Anyone who can no longer do their job quickly finds themselves in financial distress. Occupational disability insurance offers protection. But there is a problem.
The most important things at a glance
It’s a scenario that no one likes to imagine: you become seriously ill, have an accident or are so exhausted that you can no longer do your job. The result: a drastic reduction in income. Your livelihood may even be in danger.
The job of occupational disability insurance is to protect against this risk. We explain how it works, who it is worth it for and what the difference is between occupational disability and inability to work.
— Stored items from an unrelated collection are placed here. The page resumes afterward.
(** What a successful construction has established. *)
Lemma init_ok_inv (datasets : list MegatronDataset) (weights : list float)
    (size : Z) (config : BlendedMegatronDatasetConfig) (allowed : bool)
    (w w' : world) (self : BlendedDataset) :
  init datasets weights size config allowed w = (Ok self, w') ->
  arguments_ok datasets weights = true
  /\ attrs self = attrs_of datasets weights size config allowed
  /\ _build_indices planner (attrs self) w
     = (Ok (dataset_index self, dataset_sample_index self), w')
  /\ __len__ self = size
  /\ is_ok (__getitem__ self (size - 1)) = true
  /\ __getitem__ self size = Err OutOfRangeError.
Proof.
  intros H.
  destruct (arguments_ok datasets weights) eqn:Hargs.
  2:{ rewrite init_rejects in H by done. discriminate H. }
  rewrite init_accepts in H by done. cbn zeta in H. unfold bind in H.
  set (a := attrs_of datasets weights size config allowed) in *.
  destruct (_build_indices planner a w) as [[[di dsi]|e] w1] eqn:Hb;
    [|discriminate H].
  cbn [fst snd] in H.
  destruct (check_size_spec (mk_blended a di dsi) w1) as (Hw & Hok & _).
  destruct (check_size (mk_blended a di dsi) w1) as [r w2].
  cbn [fst snd] in *. injection H as -> ->. subst w1.
  destruct (proj1 (Hok self) eq_refl) as (-> & H1 & H2).
  cbn [attrs dataset_index dataset_sample_index]. repeat split; done.
Qed.


(** Against 1 the tolerance of [np.isclose] is the float
    [1.0010000000000001e-05], the rounded [1e-08 + 1e-05 * 1]. *)
Lemma np_isclose_one (a : float) :
  np_isclose a 1
  = (PrimFloat.leb (PrimFloat.abs (a - 1)) 1.0010000000000001e-05
     || PrimFloat.eqb a 1)%float.
Proof.
  unfold np_isclose. cbv zeta.
  change (PrimFloat.is_finite 1) with true. by rewrite andb_true_r.
Qed.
Occupational disability insurance, or BU for short, kicks in if you are no longer able to perform your job for at least 50 percent of the time for health reasons. It then replaces the loss of income by giving you an agreed monthly pension. In other words: BU secures your livelihood if you lose your ability to work.
The terms occupational disability and incapacity for work are often used synonymously. There is an important difference: people who are incapable of working can usually return to their job after a while; it is not a permanent condition. You can read more about the difference between being incapable of working and being incapable of working here.
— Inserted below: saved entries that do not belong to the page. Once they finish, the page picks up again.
(** * Host/path routing of shrpx: a shallow embedding of src/shrpx_config.cc

    The development covers the pattern table built by [parse_mapping] and
    the request-time lookup [match_downstream_addr_group] together with its
    helpers [path_match], [match] and [match_downstream_addr_group_host].

    A [std::string] is a [list ascii]; an iterator into a string is the
    offset ([nat]) from its [begin()]; a half-open iterator range is the
    list of characters it spans.  [size_t] values are [nat] (the lengths
    involved are string and vector sizes, so no wrap-around occurs) and the
    [ssize_t] result of [match], which uses [-1] as "none", is a [Z]. *)

From Stdlib Require Import Ascii String Bool Arith ZArith Lia List.
Import ListNotations.

Local Open Scope char_scope.
Local Open Scope list_scope.
Local Open Scope nat_scope.

(** String literals of the C++ source, as character lists. *)
Definition str (s : string) : list ascii := list_ascii_of_string s.

(** ** Library routines used by the source *)

Module Std.

(** [std::find(first, last, c)] over the range spanning [s]: the offset of
    the first [c], or [length s] (the [last] iterator) when there is none. *)
Fixpoint find (s : list ascii) (c : ascii) : nat :=
  match s with
  | [] => 0
  | x :: t => if Ascii.eqb x c then 0 else S (find t c)
  end.

(** [std::equal(first1, last1, first2)]: [r1] is the first range, [r2] the
    characters available from [first2] on.  Reading past the end of [r2]
    is outside the contract of [std::equal]; every call in the source is
    guarded by a size comparison, and the model answers [false] there. *)
Fixpoint equal (r1 r2 : list ascii) : bool :=
  match r1, r2 with
  | [], _ => true
  | _ :: _, [] => false
  | c1 :: t1, c2 :: t2 => Ascii.eqb c1 c2 && equal t1 t2
  end.

(** [s.back()], the last character.  On an empty string [back] is outside
    its contract ([path_match] asserts [!pattern.empty()]); the model
    answers the terminating NUL. *)
Definition back (s : list ascii) : ascii := last s zero.

(** [strchr(s, c)] on a C string: [Some] offset of the first [c], or [None]
    for the null pointer. *)
Definition strchr (s : list ascii) (c : ascii) : option nat :=
  let i := find s c in if i <? length s then Some i else None.

End Std.

Module Util.

(** Modelled from the spec: [util::startsWith] (util.h is not part of the
    sources at hand).  The spec reads the call in [path_match] as "the
    remainder of pattern (after the host prefix) is a prefix of path": the
    first range [r1] starts with the second range [r2]. *)
Definition startsWith (r1 r2 : list ascii) : bool :=
  if length r1 <? length r2 then false else Std.equal r2 r1.

(** Modelled from the spec: the per-character step of [util::inp_strlower]
    (util.h is not part of the sources at hand); "lowercase" maps the
    ASCII letters 'A'..'Z' to 'a'..'z' and keeps every other byte. *)
Definition lowcase (c : ascii) : ascii :=
  let n := nat_of_ascii c in
  if (65 <=? n) && (n <=? 90) then ascii_of_nat (n + 32) else c.

(** Modelled from the spec: [util::inp_strlower], lowercasing a string in
    place; the model returns the new contents. *)
Definition inp_strlower (s : list ascii) : list ascii := map lowcase s.

End Util.

(** ** The group table *)

(** Modelled from the spec: [DownstreamAddr] is declared in shrpx_config.h
    (not part of the sources at hand); the spec's BackendAddress has a
    [host] string, a [port] and the [host_unix] flag. *)
Record DownstreamAddr : Type := mkDownstreamAddr {
  host : list ascii;
  port : nat;
  host_unix : bool
}.

(** [DownstreamAddrGroup]: the pattern and the pool of addresses, as
    [parse_mapping] uses them ([g.pattern], [g.addrs]). *)
Record DownstreamAddrGroup : Type := mkDownstreamAddrGroup {
  pattern : list ascii;
  addrs : list DownstreamAddr
}.

(** ** Request-time matching *)

(** [path_match(pattern, host, path_first, path_last)]; [path] is the range
    [path_first, path_last).  [std::begin(pattern) + host.size()] is
    [skipn (length host) pattern]. *)
Definition path_match (pattern host path : list ascii) : bool :=
  if negb (Ascii.eqb (Std.back pattern) "/") then
    (length pattern =? length host + length path)
    && Std.equal host pattern
    && Std.equal path (skipn (length host) pattern)
  else if (length host <=? length pattern)
          && Std.equal host pattern
          && Util.startsWith path (skipn (length host) pattern)
  then true
  else
    (length pattern - 1 =? length host + length path)
    && Std.equal host pattern
    && Std.equal path (skipn (length host) pattern).

(** The loop of [match]: [i] is the loop counter, [res] and [best] the two
    locals; [groups] is what remains of the vector from index [i] on. *)
Fixpoint match_loop (host path : list ascii) (groups : list DownstreamAddrGroup)
    (i : nat) (res : Z) (best : nat) : Z :=
  match groups with
  | [] => res
  | g :: rest =>
      if negb (path_match (pattern g) host path) then
        match_loop host path rest (S i) res best
      else if (res =? -1)%Z || (best <? length (pattern g)) then
        match_loop host path rest (S i) (Z.of_nat i) (length (pattern g))
      else
        match_loop host path rest (S i) res best
  end.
You are only considered unfit for work if your health is so severely impaired that treatment would not improve your condition sufficiently to enable you to return to work. And only then will you receive a pension from the insurance company. Your insurance company will make a decision on this based on various documents – such as doctor’s reports and a job description.
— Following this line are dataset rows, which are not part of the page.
(** The claim of the specification on outcomes, at one response: [ok=true]
    with an empty error or [ok=false] with a non-empty one, and no result
    next to an error. *)
Definition one_outcome (resp : CensusResponse.t) : Prop :=
  ((CensusResponse.Ok resp = true ∧ CensusResponse.Error resp = "")
   ∨ (CensusResponse.Ok resp = false ∧ CensusResponse.Error resp ≠ ""))
  ∧ (CensusResponse.Error resp ≠ "" → no_result resp).

(** The error texts of the dispatcher's own. *)
Definition dispatcher_errors : list string :=
  ["censusId not valid or not found"; "invalid authentication";
   "invalid root hash"; "proofData not provided"].

(** The tree returned an error of text [e] to the operation the request
    asks for: [AddClaim] on the current tree, or [GenProof], [Dump],
    [CheckProof] on the view the dispatcher selected. *)
Definition tree_error {Tree : Type} (T : TreeOps Tree) (r : CensusRequest.t)
    (isAuth : bool) (live : Tree) (e : string) : Prop :=
  (CensusRequest.Method r = "addClaim" ∧ isAuth = true
   ∧ (AddClaim T live (bytes (CensusRequest.ClaimData r))).2 = Some e)
  ∨ ∃ t, treeView T live r = inl t
      ∧ ((CensusRequest.Method r = "genProof"
          ∧ (GenProof T t (bytes (CensusRequest.ClaimData r))).2 = Some e)
         ∨ (CensusRequest.Method r = "dump" ∧ isAuth = true
            ∧ (Dump T t).2 = Some e)
         ∨ (CensusRequest.Method r = "checkProof"
            ∧ CensusRequest.ProofData r ≠ ""
            ∧ (CheckProof T t (bytes (CensusRequest.ClaimData r))
                          (CensusRequest.ProofData r)).2 = Some e)).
Good to know: Once your insurance company has decided that you are unfit for work, it doesn’t mean that it will stay that way forever. If they have miscalculated and you start to feel better, they can stop your pension. However, you don’t have to pay back the money you have received up to that point.
The most common cause of occupational disability is now mental illness. Accidents, on the other hand, account for only a small proportion of approved applications.
An occupational disability insurance policy pays you a monthly pension. The amount is agreed in the insurance policy and depends on your income at the time of taking out the policy and the insurer’s specifications. It is often possible to receive up to 70 percent of your gross salary as a pension.
To receive it, you must submit a benefit application. The benefit assessment then follows – regardless of whether you are applying for the pension due to illness, accident or physical wear and tear. Whether you are actually unable to work or “just” unable to work depends on the medical prognosis.
If your condition can improve, for example if you undergo rehabilitation, you are not yet considered to be unfit for work. As a result, you will not receive any benefits from your occupational disability insurance, but rather sick pay – initially for six weeks from your employer, then from your health insurance company. Those with statutory insurance are entitled to this for a maximum of 78 weeks within three years. Sick pay is a maximum of 70 percent of your gross salary. You can read more about sick pay here.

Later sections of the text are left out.